Stored data entries
BEGIN

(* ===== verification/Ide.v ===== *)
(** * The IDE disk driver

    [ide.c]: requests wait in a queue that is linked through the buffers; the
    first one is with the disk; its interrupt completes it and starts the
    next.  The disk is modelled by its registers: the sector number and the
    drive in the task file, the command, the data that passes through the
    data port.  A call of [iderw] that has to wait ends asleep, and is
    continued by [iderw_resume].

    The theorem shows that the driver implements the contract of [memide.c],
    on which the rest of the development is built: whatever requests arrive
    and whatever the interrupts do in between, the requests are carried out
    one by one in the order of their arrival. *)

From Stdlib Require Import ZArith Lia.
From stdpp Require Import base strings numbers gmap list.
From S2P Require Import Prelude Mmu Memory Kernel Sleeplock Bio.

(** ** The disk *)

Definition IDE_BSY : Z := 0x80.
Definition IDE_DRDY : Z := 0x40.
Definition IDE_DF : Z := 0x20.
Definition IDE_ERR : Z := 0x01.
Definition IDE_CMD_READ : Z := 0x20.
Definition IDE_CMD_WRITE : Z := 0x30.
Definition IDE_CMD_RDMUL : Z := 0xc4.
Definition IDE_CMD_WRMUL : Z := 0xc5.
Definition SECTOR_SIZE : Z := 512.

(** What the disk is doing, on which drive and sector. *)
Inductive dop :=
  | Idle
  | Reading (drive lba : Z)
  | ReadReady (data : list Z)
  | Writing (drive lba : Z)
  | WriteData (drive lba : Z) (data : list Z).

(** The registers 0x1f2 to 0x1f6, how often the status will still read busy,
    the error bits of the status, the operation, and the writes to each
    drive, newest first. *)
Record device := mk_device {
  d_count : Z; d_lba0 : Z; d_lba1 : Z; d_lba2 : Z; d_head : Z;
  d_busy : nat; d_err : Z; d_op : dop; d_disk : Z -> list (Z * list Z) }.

END
BEGIN

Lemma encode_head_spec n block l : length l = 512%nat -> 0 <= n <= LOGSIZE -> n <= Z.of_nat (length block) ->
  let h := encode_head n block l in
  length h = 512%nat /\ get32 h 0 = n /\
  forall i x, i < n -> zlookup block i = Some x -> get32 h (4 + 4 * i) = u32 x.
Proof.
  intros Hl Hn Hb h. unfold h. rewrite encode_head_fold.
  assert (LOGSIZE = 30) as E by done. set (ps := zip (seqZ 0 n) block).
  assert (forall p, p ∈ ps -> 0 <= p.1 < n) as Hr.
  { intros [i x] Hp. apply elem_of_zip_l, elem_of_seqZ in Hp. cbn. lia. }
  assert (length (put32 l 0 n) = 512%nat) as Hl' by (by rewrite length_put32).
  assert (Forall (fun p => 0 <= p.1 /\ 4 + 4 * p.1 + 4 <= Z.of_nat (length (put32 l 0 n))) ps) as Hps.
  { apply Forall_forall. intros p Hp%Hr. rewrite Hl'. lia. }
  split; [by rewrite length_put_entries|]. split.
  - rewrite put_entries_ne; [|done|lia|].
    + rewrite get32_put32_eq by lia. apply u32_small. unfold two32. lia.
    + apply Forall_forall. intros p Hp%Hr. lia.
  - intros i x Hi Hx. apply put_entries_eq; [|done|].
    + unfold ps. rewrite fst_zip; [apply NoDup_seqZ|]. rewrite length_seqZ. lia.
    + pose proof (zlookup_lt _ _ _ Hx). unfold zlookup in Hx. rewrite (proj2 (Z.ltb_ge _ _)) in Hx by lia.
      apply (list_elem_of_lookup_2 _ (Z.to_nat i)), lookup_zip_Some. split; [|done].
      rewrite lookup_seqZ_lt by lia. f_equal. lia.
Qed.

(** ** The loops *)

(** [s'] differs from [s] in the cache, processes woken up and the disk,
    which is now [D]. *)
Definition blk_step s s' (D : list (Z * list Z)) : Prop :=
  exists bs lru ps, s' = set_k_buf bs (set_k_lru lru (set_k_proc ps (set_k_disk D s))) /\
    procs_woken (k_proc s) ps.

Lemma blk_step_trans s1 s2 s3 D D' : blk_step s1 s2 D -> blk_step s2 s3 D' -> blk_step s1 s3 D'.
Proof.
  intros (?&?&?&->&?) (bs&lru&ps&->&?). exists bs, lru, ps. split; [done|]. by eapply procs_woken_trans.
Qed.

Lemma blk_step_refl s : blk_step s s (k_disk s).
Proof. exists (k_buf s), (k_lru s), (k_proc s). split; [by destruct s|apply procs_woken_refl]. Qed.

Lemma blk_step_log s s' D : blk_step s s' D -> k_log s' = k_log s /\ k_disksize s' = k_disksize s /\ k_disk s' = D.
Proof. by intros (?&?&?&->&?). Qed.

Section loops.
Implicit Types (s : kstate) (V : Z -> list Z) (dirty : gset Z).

END
BEGIN

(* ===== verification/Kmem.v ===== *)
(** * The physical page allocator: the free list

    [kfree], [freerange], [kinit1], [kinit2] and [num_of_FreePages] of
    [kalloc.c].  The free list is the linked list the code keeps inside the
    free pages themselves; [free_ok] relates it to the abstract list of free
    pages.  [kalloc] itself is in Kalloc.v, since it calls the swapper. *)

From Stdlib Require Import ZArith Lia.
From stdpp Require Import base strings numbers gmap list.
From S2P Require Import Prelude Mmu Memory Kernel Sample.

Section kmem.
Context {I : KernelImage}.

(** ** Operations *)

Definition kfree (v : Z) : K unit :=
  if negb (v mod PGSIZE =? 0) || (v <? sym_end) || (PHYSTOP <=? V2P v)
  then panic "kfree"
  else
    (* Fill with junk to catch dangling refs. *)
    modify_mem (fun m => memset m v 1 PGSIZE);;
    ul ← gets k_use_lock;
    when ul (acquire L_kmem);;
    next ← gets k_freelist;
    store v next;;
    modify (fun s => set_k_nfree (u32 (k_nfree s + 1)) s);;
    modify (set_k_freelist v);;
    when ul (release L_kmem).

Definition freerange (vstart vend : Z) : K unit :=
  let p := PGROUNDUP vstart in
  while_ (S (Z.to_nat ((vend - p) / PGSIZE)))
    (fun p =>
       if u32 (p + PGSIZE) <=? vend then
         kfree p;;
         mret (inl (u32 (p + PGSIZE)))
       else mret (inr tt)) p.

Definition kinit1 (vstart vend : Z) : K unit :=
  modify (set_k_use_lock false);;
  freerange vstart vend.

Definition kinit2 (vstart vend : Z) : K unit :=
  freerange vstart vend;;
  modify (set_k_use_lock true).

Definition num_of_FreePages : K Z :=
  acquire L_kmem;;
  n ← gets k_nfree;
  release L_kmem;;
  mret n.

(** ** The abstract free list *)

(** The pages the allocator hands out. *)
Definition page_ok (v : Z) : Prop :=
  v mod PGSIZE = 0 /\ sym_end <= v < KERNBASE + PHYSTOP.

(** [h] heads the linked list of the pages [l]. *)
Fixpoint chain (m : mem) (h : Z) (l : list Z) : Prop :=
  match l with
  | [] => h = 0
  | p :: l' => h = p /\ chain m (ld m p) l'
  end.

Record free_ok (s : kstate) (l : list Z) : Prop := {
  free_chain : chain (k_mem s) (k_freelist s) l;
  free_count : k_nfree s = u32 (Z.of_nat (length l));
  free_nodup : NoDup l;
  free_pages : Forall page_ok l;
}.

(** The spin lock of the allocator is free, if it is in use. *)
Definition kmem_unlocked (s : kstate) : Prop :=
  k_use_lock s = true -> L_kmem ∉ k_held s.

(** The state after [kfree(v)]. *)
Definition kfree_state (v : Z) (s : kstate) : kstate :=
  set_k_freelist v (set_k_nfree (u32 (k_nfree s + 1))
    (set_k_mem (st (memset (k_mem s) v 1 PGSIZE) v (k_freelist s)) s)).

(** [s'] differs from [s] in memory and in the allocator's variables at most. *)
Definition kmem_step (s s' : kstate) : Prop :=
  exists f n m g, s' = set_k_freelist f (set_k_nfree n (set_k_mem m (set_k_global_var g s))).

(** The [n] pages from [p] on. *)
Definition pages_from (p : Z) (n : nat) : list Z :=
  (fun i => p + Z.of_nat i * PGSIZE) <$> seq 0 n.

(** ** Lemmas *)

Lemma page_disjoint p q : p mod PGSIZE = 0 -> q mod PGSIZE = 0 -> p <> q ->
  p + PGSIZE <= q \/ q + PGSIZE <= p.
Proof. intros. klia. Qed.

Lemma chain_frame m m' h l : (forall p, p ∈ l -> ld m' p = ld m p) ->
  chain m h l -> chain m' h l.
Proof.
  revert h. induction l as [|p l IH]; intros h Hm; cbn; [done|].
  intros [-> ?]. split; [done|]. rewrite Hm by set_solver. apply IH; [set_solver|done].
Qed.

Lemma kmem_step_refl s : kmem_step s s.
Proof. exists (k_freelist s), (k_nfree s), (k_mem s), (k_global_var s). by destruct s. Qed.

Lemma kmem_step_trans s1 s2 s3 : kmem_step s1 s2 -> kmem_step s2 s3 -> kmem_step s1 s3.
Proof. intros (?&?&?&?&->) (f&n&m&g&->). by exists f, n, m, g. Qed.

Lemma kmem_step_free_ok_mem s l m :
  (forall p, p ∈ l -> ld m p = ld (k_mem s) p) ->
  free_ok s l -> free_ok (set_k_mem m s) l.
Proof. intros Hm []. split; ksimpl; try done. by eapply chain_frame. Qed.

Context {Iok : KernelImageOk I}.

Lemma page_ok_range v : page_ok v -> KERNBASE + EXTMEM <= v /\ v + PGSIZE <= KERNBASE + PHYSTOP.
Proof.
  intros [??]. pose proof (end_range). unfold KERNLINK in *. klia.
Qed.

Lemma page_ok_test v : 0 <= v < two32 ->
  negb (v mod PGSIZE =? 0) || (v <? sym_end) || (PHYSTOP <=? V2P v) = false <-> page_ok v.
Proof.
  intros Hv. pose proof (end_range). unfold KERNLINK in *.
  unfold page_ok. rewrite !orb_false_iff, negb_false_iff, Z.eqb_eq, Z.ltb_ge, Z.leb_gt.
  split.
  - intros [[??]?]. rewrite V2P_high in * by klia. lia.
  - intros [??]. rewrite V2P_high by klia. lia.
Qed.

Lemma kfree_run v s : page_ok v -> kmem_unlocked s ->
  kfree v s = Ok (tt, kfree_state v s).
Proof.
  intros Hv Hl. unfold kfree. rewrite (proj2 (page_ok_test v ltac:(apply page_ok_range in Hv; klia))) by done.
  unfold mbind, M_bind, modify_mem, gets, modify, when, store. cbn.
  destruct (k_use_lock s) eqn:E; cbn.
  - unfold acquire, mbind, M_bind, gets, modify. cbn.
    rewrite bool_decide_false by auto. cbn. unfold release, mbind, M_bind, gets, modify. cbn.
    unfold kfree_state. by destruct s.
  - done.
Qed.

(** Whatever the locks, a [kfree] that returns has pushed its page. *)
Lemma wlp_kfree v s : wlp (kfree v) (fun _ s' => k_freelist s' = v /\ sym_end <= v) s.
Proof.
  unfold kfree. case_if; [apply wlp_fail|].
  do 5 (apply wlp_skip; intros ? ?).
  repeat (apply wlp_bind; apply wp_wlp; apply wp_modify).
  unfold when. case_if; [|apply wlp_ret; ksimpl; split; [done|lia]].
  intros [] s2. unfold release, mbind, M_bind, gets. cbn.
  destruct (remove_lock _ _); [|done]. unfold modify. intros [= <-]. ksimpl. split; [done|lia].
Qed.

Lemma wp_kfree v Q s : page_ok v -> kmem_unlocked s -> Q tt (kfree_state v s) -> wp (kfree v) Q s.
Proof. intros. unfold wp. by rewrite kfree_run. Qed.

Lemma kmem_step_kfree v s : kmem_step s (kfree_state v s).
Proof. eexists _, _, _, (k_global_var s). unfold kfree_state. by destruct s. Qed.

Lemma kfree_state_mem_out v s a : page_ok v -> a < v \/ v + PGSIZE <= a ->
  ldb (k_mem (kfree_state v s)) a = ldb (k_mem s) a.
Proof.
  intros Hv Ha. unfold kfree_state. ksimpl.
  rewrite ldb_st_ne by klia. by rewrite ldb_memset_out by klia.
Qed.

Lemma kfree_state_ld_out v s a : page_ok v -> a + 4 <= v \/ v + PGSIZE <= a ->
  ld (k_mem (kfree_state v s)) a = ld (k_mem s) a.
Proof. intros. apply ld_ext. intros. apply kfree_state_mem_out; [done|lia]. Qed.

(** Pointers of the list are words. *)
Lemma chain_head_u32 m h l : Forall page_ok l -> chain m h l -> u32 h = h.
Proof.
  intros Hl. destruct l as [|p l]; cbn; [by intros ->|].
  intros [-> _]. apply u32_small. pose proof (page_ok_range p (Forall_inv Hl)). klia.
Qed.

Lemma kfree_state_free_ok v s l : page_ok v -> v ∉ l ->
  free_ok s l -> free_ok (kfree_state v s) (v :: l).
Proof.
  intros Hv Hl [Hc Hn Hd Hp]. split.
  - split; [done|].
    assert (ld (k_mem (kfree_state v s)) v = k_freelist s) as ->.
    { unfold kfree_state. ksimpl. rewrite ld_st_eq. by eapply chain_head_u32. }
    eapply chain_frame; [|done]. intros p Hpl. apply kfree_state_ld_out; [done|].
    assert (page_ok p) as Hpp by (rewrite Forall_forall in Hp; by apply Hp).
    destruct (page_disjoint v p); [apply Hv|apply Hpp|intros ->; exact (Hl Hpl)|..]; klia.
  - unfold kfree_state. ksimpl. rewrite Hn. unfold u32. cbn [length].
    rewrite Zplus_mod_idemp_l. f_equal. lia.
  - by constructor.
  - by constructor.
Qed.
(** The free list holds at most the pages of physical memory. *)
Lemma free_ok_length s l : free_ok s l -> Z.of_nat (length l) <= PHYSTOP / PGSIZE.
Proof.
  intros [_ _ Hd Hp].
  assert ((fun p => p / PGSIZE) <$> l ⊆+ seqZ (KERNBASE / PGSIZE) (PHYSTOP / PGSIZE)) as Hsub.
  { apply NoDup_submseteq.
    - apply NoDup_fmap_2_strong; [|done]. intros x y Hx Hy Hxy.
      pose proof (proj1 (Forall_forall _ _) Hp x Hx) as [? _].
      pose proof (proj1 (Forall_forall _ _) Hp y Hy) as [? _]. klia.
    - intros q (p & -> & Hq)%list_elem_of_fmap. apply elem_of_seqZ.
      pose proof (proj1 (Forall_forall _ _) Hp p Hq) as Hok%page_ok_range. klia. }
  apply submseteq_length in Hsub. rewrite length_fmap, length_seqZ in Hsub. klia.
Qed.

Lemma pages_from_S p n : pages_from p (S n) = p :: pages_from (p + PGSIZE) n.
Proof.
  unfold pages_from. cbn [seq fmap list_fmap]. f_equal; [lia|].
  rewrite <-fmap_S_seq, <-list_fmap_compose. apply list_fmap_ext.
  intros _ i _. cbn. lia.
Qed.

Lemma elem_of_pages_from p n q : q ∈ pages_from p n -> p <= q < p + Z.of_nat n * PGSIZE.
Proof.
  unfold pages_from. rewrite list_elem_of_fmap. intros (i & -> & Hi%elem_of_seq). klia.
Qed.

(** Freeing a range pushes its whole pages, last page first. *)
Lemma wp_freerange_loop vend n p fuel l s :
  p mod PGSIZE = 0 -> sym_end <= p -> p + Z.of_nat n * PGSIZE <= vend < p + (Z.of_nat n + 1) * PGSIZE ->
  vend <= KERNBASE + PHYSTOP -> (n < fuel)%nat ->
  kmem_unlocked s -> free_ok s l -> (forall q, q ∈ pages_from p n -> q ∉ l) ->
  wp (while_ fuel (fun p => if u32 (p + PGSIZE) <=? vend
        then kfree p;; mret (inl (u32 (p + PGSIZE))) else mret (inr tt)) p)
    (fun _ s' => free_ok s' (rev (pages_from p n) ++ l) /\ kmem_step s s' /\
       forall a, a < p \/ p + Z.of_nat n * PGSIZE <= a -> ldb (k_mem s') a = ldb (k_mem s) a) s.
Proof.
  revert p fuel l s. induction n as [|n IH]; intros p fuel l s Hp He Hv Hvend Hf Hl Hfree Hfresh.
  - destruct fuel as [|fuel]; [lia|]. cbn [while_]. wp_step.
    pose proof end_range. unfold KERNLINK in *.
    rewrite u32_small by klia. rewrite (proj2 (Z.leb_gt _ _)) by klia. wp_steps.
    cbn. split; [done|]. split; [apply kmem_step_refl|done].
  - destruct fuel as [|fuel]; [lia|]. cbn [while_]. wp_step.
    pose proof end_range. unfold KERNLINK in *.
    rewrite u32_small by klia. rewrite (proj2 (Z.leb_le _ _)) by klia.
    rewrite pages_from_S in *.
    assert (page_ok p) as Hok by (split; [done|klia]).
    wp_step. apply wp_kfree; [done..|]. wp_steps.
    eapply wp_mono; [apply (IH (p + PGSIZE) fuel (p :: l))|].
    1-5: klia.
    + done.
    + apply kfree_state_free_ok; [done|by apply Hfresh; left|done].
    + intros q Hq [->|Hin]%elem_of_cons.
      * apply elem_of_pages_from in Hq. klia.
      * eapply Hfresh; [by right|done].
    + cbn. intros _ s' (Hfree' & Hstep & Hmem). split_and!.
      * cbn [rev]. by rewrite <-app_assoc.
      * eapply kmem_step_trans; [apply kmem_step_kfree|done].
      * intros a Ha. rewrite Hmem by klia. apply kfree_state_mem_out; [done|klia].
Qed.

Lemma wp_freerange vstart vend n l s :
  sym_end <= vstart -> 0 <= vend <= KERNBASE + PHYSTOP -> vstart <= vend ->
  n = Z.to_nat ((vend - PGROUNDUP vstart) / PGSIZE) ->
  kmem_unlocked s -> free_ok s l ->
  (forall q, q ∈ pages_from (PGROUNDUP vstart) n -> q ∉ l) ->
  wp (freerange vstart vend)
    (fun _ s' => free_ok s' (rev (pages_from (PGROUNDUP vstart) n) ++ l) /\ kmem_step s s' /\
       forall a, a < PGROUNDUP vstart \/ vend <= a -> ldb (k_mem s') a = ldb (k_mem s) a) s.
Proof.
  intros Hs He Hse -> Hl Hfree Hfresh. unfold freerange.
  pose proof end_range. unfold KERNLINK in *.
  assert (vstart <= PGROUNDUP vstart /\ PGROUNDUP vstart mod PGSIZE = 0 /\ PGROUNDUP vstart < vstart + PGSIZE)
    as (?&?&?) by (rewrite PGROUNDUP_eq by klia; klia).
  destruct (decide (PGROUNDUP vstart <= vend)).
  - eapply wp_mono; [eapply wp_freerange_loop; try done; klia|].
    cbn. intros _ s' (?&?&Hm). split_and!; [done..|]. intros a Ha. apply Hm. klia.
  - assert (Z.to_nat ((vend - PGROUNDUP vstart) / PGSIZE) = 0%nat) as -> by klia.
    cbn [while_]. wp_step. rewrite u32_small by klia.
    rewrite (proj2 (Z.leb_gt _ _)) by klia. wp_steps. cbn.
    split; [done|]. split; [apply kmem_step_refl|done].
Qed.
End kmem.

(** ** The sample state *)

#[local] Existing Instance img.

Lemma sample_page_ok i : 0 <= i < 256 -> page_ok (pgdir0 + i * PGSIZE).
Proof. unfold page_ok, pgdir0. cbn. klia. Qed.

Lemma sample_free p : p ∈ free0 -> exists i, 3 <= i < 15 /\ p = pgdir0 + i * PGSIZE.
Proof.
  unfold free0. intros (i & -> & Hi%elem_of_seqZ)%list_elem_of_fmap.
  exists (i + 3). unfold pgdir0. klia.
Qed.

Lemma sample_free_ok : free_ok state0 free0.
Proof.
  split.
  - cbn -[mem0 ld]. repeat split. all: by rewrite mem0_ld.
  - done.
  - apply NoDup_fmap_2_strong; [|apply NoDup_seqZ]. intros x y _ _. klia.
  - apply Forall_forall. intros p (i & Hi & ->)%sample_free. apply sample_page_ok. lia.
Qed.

END

Description of the task: Of all the entries above, output exactly the lines between the one holding "Writing (drive lba : Z)" and the one holding "d_busy : nat;", inclusive.

Result of the exercise:
  | Writing (drive lba : Z)
  | WriteData (drive lba : Z) (data : list Z).

(** The registers 0x1f2 to 0x1f6, how often the status will still read busy,
    the error bits of the status, the operation, and the writes to each
    drive, newest first. *)
Record device := mk_device {
  d_count : Z; d_lba0 : Z; d_lba1 : Z; d_lba2 : Z; d_head : Z;
  d_busy : nat; d_err : Z; d_op : dop; d_disk : Z -> list (Z * list Z) }.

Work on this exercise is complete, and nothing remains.